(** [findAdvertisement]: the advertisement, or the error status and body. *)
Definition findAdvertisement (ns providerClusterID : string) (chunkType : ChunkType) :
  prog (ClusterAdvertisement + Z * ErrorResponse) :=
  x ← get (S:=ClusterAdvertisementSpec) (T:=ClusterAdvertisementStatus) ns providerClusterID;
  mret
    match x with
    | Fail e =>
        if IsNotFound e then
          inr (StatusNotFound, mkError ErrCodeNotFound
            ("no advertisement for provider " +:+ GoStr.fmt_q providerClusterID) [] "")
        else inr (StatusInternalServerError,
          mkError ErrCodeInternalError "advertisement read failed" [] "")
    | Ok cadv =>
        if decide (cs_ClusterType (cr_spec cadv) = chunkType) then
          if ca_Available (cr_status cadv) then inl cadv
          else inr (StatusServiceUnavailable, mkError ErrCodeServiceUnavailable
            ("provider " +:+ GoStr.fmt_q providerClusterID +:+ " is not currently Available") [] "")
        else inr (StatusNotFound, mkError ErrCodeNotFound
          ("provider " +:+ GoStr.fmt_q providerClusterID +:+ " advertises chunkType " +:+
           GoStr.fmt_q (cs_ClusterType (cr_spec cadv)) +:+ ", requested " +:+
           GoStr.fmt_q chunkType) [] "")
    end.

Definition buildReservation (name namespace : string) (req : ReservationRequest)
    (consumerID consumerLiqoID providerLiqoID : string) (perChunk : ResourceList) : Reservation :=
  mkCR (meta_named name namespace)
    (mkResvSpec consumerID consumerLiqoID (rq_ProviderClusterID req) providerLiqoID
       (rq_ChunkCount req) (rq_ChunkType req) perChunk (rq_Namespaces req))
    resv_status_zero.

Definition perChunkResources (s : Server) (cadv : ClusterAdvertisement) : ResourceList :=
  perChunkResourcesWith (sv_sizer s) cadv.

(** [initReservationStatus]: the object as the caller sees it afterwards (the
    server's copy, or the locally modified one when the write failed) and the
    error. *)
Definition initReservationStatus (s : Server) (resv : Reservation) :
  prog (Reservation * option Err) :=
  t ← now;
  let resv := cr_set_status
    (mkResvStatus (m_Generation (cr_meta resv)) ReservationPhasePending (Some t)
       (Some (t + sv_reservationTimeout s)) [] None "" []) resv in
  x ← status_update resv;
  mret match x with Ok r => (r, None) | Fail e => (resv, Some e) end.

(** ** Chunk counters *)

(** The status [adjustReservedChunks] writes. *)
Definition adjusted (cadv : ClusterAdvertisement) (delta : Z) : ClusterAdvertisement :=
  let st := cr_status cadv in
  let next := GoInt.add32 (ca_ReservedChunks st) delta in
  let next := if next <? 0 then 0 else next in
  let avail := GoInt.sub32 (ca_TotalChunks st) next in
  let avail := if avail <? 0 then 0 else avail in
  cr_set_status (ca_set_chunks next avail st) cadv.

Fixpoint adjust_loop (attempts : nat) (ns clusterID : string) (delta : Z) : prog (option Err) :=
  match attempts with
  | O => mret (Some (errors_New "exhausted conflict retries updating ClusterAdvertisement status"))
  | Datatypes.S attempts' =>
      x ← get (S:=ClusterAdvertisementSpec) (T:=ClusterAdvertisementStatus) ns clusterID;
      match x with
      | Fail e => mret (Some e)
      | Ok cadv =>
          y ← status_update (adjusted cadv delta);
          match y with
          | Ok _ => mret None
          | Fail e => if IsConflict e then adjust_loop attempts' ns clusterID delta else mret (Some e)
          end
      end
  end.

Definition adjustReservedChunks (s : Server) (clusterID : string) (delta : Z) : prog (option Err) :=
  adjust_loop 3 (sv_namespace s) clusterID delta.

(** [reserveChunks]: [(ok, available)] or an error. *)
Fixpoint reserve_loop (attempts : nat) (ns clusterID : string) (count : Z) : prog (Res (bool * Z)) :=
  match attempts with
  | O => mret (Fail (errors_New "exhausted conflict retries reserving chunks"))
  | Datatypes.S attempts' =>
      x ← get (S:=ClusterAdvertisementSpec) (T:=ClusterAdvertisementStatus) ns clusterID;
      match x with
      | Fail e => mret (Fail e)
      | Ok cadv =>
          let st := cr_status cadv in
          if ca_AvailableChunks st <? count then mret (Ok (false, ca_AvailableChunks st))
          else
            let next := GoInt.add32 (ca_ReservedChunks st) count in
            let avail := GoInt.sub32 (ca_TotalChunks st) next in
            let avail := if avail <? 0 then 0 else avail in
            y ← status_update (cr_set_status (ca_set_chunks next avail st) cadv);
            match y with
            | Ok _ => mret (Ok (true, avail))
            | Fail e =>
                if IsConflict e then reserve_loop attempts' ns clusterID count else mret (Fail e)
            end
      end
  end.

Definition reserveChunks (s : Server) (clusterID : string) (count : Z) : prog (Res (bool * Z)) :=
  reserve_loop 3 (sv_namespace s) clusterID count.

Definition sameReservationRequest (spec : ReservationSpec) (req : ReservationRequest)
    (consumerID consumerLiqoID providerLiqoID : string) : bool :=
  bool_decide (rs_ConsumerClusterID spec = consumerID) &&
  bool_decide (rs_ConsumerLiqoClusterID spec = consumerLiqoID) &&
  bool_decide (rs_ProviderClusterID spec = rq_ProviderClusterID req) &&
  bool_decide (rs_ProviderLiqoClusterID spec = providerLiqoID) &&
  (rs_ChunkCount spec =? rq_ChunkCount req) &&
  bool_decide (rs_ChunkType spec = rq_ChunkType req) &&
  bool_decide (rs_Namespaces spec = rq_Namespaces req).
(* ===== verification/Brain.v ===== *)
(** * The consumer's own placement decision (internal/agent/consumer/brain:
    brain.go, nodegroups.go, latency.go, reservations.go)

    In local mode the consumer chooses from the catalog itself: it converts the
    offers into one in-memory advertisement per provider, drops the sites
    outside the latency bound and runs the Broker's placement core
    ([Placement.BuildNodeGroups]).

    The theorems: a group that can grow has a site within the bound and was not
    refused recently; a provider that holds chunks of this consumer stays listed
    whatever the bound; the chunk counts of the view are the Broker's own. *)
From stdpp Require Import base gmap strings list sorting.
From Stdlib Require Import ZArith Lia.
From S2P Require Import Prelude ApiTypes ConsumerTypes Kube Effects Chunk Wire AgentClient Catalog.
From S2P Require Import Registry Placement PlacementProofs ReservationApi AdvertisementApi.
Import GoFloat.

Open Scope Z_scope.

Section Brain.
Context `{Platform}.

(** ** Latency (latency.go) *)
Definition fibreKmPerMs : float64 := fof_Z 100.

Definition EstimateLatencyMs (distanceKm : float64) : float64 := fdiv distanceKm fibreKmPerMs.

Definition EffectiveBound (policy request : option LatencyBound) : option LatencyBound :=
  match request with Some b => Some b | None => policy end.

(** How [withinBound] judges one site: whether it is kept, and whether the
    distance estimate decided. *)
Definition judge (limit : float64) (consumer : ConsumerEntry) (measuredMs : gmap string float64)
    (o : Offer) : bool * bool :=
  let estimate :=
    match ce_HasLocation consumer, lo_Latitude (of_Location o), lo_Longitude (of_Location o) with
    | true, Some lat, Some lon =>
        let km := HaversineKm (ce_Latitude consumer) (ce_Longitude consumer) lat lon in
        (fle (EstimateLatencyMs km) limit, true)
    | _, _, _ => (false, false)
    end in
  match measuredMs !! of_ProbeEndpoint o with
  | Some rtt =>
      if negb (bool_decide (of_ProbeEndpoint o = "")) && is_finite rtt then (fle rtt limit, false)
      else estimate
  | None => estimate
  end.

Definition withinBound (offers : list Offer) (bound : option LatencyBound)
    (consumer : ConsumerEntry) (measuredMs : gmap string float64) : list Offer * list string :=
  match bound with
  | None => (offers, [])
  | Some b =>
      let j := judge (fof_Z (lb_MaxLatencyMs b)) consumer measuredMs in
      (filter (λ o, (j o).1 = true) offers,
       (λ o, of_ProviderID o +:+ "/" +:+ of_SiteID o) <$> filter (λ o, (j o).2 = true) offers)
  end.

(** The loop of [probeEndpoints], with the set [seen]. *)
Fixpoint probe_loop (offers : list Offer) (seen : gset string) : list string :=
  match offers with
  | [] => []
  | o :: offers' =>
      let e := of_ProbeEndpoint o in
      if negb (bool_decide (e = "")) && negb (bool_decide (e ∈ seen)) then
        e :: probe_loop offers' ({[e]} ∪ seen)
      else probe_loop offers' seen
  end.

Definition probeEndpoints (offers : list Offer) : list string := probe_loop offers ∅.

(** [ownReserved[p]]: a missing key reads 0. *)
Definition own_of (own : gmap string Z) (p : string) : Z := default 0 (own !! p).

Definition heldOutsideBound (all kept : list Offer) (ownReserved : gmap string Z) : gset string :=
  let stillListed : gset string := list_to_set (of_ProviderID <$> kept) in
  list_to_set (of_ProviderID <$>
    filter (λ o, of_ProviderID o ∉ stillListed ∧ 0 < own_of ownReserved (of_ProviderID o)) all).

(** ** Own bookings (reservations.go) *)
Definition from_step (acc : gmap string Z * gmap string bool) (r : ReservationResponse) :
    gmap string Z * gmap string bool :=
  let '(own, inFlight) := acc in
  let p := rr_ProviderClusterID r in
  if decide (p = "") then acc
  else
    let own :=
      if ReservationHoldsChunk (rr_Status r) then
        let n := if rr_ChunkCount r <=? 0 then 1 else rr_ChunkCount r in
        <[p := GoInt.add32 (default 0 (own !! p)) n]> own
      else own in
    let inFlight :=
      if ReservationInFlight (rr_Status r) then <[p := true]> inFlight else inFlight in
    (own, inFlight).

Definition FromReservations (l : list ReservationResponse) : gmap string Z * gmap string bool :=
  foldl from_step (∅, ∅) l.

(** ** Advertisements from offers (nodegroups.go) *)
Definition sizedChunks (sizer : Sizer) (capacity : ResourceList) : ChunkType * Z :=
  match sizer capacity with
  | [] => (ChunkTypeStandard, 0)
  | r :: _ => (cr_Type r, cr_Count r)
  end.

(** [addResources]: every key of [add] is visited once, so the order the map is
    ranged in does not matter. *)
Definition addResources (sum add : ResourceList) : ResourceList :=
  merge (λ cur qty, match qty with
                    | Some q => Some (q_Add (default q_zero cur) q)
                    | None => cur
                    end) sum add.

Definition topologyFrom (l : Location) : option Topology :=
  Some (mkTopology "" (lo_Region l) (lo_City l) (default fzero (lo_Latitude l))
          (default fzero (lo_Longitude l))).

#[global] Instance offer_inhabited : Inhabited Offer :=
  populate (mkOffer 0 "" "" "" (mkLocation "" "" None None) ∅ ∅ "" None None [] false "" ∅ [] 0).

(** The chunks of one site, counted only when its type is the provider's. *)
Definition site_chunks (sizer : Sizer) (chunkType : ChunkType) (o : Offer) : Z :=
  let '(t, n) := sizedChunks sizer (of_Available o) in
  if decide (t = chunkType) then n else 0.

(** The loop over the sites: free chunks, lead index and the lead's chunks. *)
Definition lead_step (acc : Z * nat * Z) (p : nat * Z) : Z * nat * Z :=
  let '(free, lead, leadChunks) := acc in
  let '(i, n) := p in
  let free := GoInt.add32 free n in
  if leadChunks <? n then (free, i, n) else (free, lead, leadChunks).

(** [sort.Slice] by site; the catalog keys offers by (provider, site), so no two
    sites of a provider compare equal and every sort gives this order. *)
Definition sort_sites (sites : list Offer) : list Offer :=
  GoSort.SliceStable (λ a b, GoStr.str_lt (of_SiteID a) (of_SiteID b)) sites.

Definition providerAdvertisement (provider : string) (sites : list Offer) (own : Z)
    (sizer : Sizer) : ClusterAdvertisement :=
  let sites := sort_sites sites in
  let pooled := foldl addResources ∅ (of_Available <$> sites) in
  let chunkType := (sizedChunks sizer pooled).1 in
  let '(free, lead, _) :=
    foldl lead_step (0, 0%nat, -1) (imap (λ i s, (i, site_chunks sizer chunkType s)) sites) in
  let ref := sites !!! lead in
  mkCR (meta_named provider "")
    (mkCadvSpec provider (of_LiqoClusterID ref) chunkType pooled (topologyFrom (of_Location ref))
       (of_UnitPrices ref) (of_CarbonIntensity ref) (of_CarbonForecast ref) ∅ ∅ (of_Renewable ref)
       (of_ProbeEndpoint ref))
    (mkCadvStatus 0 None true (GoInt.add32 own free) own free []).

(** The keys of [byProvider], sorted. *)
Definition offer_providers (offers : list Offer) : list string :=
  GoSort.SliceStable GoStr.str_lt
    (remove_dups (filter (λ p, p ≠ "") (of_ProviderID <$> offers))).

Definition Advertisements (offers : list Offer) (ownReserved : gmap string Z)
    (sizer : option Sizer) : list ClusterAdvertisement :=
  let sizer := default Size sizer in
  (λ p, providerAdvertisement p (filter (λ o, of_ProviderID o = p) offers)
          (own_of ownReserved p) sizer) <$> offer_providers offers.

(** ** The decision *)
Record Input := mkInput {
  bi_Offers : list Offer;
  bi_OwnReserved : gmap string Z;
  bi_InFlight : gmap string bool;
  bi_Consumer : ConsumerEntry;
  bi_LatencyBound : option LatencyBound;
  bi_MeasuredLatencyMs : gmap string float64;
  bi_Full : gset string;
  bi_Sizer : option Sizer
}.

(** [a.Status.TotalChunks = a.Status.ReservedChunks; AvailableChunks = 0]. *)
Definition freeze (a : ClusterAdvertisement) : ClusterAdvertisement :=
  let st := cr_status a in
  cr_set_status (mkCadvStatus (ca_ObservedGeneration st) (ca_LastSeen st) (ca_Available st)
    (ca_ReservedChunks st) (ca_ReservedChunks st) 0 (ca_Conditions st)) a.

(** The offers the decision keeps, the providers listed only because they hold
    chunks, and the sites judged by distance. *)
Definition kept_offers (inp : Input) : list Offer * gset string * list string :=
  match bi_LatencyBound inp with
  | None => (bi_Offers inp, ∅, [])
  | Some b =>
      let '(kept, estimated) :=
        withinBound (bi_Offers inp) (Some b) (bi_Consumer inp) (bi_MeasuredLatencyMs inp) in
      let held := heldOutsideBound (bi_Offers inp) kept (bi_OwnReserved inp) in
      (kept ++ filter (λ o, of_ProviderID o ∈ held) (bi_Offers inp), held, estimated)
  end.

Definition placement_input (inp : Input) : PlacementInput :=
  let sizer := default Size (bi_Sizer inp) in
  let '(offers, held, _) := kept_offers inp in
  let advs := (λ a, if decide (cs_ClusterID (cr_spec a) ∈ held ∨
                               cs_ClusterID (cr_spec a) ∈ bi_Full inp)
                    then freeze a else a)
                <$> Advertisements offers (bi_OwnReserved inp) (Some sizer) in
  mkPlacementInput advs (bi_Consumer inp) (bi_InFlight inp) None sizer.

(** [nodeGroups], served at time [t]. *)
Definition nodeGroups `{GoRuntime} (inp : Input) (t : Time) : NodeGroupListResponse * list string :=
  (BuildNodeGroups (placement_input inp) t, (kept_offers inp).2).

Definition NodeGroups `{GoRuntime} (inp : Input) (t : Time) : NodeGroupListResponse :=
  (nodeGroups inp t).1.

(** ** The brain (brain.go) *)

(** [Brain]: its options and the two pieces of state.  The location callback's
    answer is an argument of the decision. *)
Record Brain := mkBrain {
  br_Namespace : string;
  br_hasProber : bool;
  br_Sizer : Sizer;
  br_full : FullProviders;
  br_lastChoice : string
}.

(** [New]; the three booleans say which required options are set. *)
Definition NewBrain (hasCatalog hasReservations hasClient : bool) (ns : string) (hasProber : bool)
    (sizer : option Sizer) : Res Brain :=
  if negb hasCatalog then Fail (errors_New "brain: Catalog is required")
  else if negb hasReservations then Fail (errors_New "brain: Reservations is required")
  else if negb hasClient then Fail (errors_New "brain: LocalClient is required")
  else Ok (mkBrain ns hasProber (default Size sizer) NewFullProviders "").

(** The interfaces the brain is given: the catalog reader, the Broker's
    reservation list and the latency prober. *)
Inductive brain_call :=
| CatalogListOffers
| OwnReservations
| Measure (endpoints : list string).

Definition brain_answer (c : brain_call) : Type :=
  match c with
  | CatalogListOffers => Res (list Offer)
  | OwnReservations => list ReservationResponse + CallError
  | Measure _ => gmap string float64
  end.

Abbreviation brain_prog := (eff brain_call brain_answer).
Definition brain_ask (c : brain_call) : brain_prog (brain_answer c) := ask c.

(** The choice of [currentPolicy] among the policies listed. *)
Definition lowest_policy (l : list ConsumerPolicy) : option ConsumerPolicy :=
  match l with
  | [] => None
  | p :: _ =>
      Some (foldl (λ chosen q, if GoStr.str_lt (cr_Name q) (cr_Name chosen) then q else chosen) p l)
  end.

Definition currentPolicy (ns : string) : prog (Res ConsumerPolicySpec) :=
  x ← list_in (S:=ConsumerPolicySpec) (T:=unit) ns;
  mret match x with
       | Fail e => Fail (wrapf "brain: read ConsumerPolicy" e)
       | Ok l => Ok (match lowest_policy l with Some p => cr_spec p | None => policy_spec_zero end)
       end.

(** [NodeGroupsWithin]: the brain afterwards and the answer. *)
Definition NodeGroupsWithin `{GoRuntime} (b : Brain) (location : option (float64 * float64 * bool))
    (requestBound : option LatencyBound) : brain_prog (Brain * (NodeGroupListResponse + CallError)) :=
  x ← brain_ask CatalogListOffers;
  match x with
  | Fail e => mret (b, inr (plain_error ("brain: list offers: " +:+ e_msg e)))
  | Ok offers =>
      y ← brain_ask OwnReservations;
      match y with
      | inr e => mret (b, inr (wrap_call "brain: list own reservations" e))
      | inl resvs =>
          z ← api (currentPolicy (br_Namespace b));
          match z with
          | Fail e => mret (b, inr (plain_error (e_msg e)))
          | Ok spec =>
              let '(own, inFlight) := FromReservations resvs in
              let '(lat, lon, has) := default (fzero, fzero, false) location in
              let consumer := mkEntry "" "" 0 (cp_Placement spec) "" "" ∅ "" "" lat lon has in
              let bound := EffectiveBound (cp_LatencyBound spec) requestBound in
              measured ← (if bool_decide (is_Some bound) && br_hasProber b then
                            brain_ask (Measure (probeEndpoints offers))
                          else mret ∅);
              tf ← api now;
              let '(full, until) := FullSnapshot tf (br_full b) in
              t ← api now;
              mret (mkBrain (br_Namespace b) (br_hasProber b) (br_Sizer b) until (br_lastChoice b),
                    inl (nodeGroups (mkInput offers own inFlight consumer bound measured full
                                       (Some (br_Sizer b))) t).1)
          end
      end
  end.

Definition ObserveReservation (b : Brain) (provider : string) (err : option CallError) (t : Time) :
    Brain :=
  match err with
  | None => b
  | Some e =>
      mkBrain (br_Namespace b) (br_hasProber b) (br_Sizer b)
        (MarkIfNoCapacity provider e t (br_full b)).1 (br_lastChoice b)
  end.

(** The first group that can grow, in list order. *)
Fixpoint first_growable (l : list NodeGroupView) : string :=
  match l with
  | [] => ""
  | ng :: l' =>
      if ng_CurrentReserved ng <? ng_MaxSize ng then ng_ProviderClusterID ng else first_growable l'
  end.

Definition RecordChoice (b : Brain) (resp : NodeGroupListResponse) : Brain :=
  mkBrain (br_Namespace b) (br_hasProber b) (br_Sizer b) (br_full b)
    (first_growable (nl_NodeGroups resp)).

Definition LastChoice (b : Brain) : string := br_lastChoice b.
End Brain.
....................
What to do » Send back an exact copy of only the lines from the line with "(BuildNodeGroups (placement_input inp)" up to and including the line with "(** [NodeGroupsWithin]: the" in the data above.

Reply to the exercise »
  (BuildNodeGroups (placement_input inp) t, (kept_offers inp).2).

Definition NodeGroups `{GoRuntime} (inp : Input) (t : Time) : NodeGroupListResponse :=
  (nodeGroups inp t).1.

(** ** The brain (brain.go) *)

(** [Brain]: its options and the two pieces of state.  The location callback's
    answer is an argument of the decision. *)
Record Brain := mkBrain {
  br_Namespace : string;
  br_hasProber : bool;
  br_Sizer : Sizer;
  br_full : FullProviders;
  br_lastChoice : string
}.

(** [New]; the three booleans say which required options are set. *)
Definition NewBrain (hasCatalog hasReservations hasClient : bool) (ns : string) (hasProber : bool)
    (sizer : option Sizer) : Res Brain :=
  if negb hasCatalog then Fail (errors_New "brain: Catalog is required")
  else if negb hasReservations then Fail (errors_New "brain: Reservations is required")
  else if negb hasClient then Fail (errors_New "brain: LocalClient is required")
  else Ok (mkBrain ns hasProber (default Size sizer) NewFullProviders "").

(** The interfaces the brain is given: the catalog reader, the Broker's
    reservation list and the latency prober. *)
Inductive brain_call :=
| CatalogListOffers
| OwnReservations
| Measure (endpoints : list string).

Definition brain_answer (c : brain_call) : Type :=
  match c with
  | CatalogListOffers => Res (list Offer)
  | OwnReservations => list ReservationResponse + CallError
  | Measure _ => gmap string float64
  end.

Abbreviation brain_prog := (eff brain_call brain_answer).
Definition brain_ask (c : brain_call) : brain_prog (brain_answer c) := ask c.

(** The choice of [currentPolicy] among the policies listed. *)
Definition lowest_policy (l : list ConsumerPolicy) : option ConsumerPolicy :=
  match l with
  | [] => None
  | p :: _ =>
      Some (foldl (λ chosen q, if GoStr.str_lt (cr_Name q) (cr_Name chosen) then q else chosen) p l)
  end.

Definition currentPolicy (ns : string) : prog (Res ConsumerPolicySpec) :=
  x ← list_in (S:=ConsumerPolicySpec) (T:=unit) ns;
  mret match x with
       | Fail e => Fail (wrapf "brain: read ConsumerPolicy" e)
       | Ok l => Ok (match lowest_policy l with Some p => cr_spec p | None => policy_spec_zero end)
       end.

(** [NodeGroupsWithin]: the brain afterwards and the answer. *)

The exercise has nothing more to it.